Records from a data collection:
──────

(** * Pure-pursuit controller (nav2_pure_pursuit_controller): model and properties

    A shallow embedding of [pure_pursuit_controller.cpp].  C++ [double]s are
    IEEE-754 binary64 values, embedded as Rocq's primitive [float]s; time
    stamps are integer nanoseconds; the controller object is a record that is
    threaded through every member function, and a thrown exception is a
    result that still carries the (possibly already mutated) object. *)

From Stdlib Require Import ZArith List String Bool Lia.
From Stdlib Require Import Floats.
Import ListNotations.

Set Warnings "-inexact-float".
Local Open Scope Z_scope.

(** ** Numbers *)

Definition double := float.
Bind Scope float_scope with double.

(** Conversion of a C++ integer to [double], rounding to nearest even;
    faithful for magnitudes below 2^63. *)
Definition double_of_Z (n : Z) : double :=
  if (n <? 0)%Z
  then (- PrimFloat.of_uint63 (Uint63.of_Z (- n)))%float
  else PrimFloat.of_uint63 (Uint63.of_Z n).

(** [std::max(a, b)] and [std::min(a, b)] on doubles, as the standard
    library computes them: [(a < b) ? b : a] and [(b < a) ? b : a]. *)
Definition std_max (a b : double) : double :=
  if (a <? b)%float then b else a.

Definition std_min (a b : double) : double :=
  if (b <? a)%float then b else a.

(** [std::clamp(v, lo, hi)], as the standard library computes it:
    [std::min(std::max(v, lo), hi)].  Its precondition is [!(hi < lo)];
    the statements about clamped values below are made under ordered
    bounds. *)
Definition clamp (v lo hi : double) : double :=
  std_min (std_max v lo) hi.

(** In the specification-level view of a binary64 value: neither a zero nor
    a NaN. *)
Definition is_nonzero_number (x : spec_float) : Prop :=
  match x with
  | S754_finite _ _ _ | S754_infinity _ => True
  | _ => False
  end.

(** A stamp is a count of nanoseconds; the difference of two stamps is an
    [rclcpp::Duration], and [seconds()] converts the count to [double] and
    divides by 1e9. *)
Definition Time := Z.
Definition Duration := Z.
Bind Scope Z_scope with Time Duration.
Definition seconds (d : Duration) : double := (double_of_Z d / 1e9)%float.

(** ** Messages *)

Module Point.
Record t := mk { x : double; y : double; z : double }.
Definition zero : t := mk 0%float 0%float 0%float.
End Point.

Module Quaternion.
Record t := mk { x : double; y : double; z : double; w : double }.
Definition identity : t := mk 0%float 0%float 0%float 1%float.
End Quaternion.

Module Pose.
Record t := mk { position : Point.t; orientation : Quaternion.t }.
Definition default : t := mk Point.zero Quaternion.identity.
End Pose.

Module Header.
Record t := mk { stamp : Time; frame_id : string }.
Definition default : t := mk 0 EmptyString.
End Header.

Module PoseStamped.
Record t := mk { header : Header.t; pose : Pose.t }.
Definition default : t := mk Header.default Pose.default.
End PoseStamped.

Module Path.
Record t := mk { header : Header.t; poses : list PoseStamped.t }.
Definition default : t := mk Header.default [].
End Path.

Module Vector3.
Record t := mk { x : double; y : double; z : double }.
Definition zero : t := mk 0%float 0%float 0%float.
End Vector3.

Module Twist.
Record t := mk { linear : Vector3.t; angular : Vector3.t }.
Definition default : t := mk Vector3.zero Vector3.zero.
End Twist.

Module TwistStamped.
Record t := mk { header : Header.t; twist : Twist.t }.
Definition default : t := mk Header.default Twist.default.
End TwistStamped.

(** ** The controller object *)

(** The data members the translation unit reads and writes.  [global_pub_]
    is the publisher; it is modelled by the list of paths published so far,
    newest first. *)
Record PurePursuitController := mkController {
  global_plan_ : Path.t;
  last_cmd_ : TwistStamped.t;
  global_pub_ : list Path.t;
  desired_linear_vel_ : double;
  max_accel_ : double;
  max_decel_ : double;
  lookahead_dist_ : double;
  min_lookahead_dist_ : double;
  max_lookahead_dist_ : double;
  lookahead_gain_ : double;
  max_angular_vel_ : double;
  use_velocity_scaled_lookahead_dist_ : bool
}.

Definition set_global_plan (p : Path.t) (c : PurePursuitController) :=
  mkController p (last_cmd_ c) (global_pub_ c)
    (desired_linear_vel_ c) (max_accel_ c) (max_decel_ c) (lookahead_dist_ c)
    (min_lookahead_dist_ c) (max_lookahead_dist_ c) (lookahead_gain_ c)
    (max_angular_vel_ c) (use_velocity_scaled_lookahead_dist_ c).

Definition set_last_cmd (cmd : TwistStamped.t) (c : PurePursuitController) :=
  mkController (global_plan_ c) cmd (global_pub_ c)
    (desired_linear_vel_ c) (max_accel_ c) (max_decel_ c) (lookahead_dist_ c)
    (min_lookahead_dist_ c) (max_lookahead_dist_ c) (lookahead_gain_ c)
    (max_angular_vel_ c) (use_velocity_scaled_lookahead_dist_ c).

(** [global_pub_->publish(p)]. *)
Definition publish (p : Path.t) (c : PurePursuitController) :=
  mkController (global_plan_ c) (last_cmd_ c) (p :: global_pub_ c)
    (desired_linear_vel_ c) (max_accel_ c) (max_decel_ c) (lookahead_dist_ c)
    (min_lookahead_dist_ c) (max_lookahead_dist_ c) (lookahead_gain_ c)
    (max_angular_vel_ c) (use_velocity_scaled_lookahead_dist_ c).

(** ** What the controller calls but does not define

    The transform buffer, the costmap, the clock and two library functions
    are outside this translation unit; one record holds what they answer
    during a call.  [tf_transform p frame = None] stands for
    [tf_->transform] throwing [tf2::TransformException] (the output
    argument is then left untouched).  [flowed_off_end] is the value a
    caller reads from a [bool] function whose body ends without a [return]
    statement: the language does not fix it. *)
Record Collaborators := mkCollaborators {
  hypot : double -> double -> double;
  euclidean_distance : PoseStamped.t -> PoseStamped.t -> double;
  tf_transform : PoseStamped.t -> string -> option PoseStamped.t;
  getSizeInCellsX : Z;
  getSizeInCellsY : Z;
  getResolution : double;
  getBaseFrameID : string;
  now : Time;
  flowed_off_end : bool
}.

(** ** Exceptions and the call monad *)

Inductive exn :=
| PlannerException (what : string)
| runtime_error (what : string).

Inductive result (A : Type) :=
| Return (a : A)
| Throw (e : exn).
Arguments Return {A} a.
Arguments Throw {A} e.

(** A member function takes the object and gives back a result together
    with the object as it stands when the call ends, by [return] or by
    [throw]. *)
Definition M (A : Type) := PurePursuitController -> result A * PurePursuitController.

Definition ret {A} (a : A) : M A := fun c => (Return a, c).
Definition throw {A} (e : exn) : M A := fun c => (Throw e, c).
Definition bind {A B} (m : M A) (k : A -> M B) : M B :=
  fun c => match m c with
           | (Return a, c') => k a c'
           | (Throw e, c') => (Throw e, c')
           end.
Definition get : M PurePursuitController := fun c => (Return c, c).
Definition modify (f : PurePursuitController -> PurePursuitController) : M unit :=
  fun c => (Return tt, f c).

Notation "x <- m ;; k" := (bind m (fun x => k))
  (at level 61, m at next level, right associativity).
Notation "m ;;; k" := (bind m (fun _ => k))
  (at level 61, right associativity).

(** ** Iterator algorithms, on lists with positions as indices *)

(** The loop of [min_by] after the first element: [idx] is the position of
    the head of [l]. *)
Fixpoint min_by_loop {A} (getCompareVal : A -> double) (l : list A)
         (idx : nat) (lowest : double) (lowest_it : nat) : nat :=
  match l with
  | [] => lowest_it
  | a :: l' =>
      let comp := getCompareVal a in
      if (comp <? lowest)%float
      then min_by_loop getCompareVal l' (S idx) comp idx
      else min_by_loop getCompareVal l' (S idx) lowest lowest_it
  end.

(** [min_by(begin, end, getCompareVal)]: position of the element with the
    minimum calculated value; [end] (the length) on an empty range. *)
Definition min_by {A} (getCompareVal : A -> double) (l : list A) : nat :=
  match l with
  | [] => 0%nat
  | a :: l' => min_by_loop getCompareVal l' 1%nat (getCompareVal a) 0%nat
  end.

(** [std::find_if]: position of the first element satisfying [p]; the
    length when there is none. *)
Fixpoint find_if {A} (p : A -> bool) (l : list A) : nat :=
  match l with
  | [] => 0%nat
  | a :: l' => if p a then 0%nat else S (find_if p l')
  end.

(** The elements at positions [first, last). *)
Definition range {A} (first last : nat) (l : list A) : list A :=
  firstn (last - first) (skipn first l).

Definition is_empty {A} (l : list A) : bool :=
  match l with [] => true | _ => false end.

(** ** Member functions *)

Section Controller.

Variable E : Collaborators.

(** [transformPose(frame, in_pose, out_pose)]: the flag returned and the
    value of [out_pose] afterwards. *)
Definition transformPose (frame : string) (in_pose out_pose : PoseStamped.t)
  : bool * PoseStamped.t :=
  if String.eqb (Header.frame_id (PoseStamped.header in_pose)) frame
  then (true, in_pose)
  else match tf_transform E in_pose frame with
       | Some p => (true, p)
       | None => (false, out_pose)
       end.

(** [getLookAheadDistance()], with the twist it reads as [speed]. *)
Definition getLookAheadDistance (c : PurePursuitController) (speed : Twist.t) : double :=
  if use_velocity_scaled_lookahead_dist_ c
  then clamp (Vector3.x (Twist.linear speed) * lookahead_gain_ c)%float
             (min_lookahead_dist_ c) (max_lookahead_dist_ c)
  else lookahead_dist_ c.

(** [isCollisionImminent]: the body is a comment; control flows off the
    end of the function. *)
Definition isCollisionImminent (robot_pose carrot_pose : PoseStamped.t) : bool :=
  flowed_off_end E.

──────

What the task requires: Work out how many lines in the records contain the word "reads", and give that number by itself.

Answer area: 3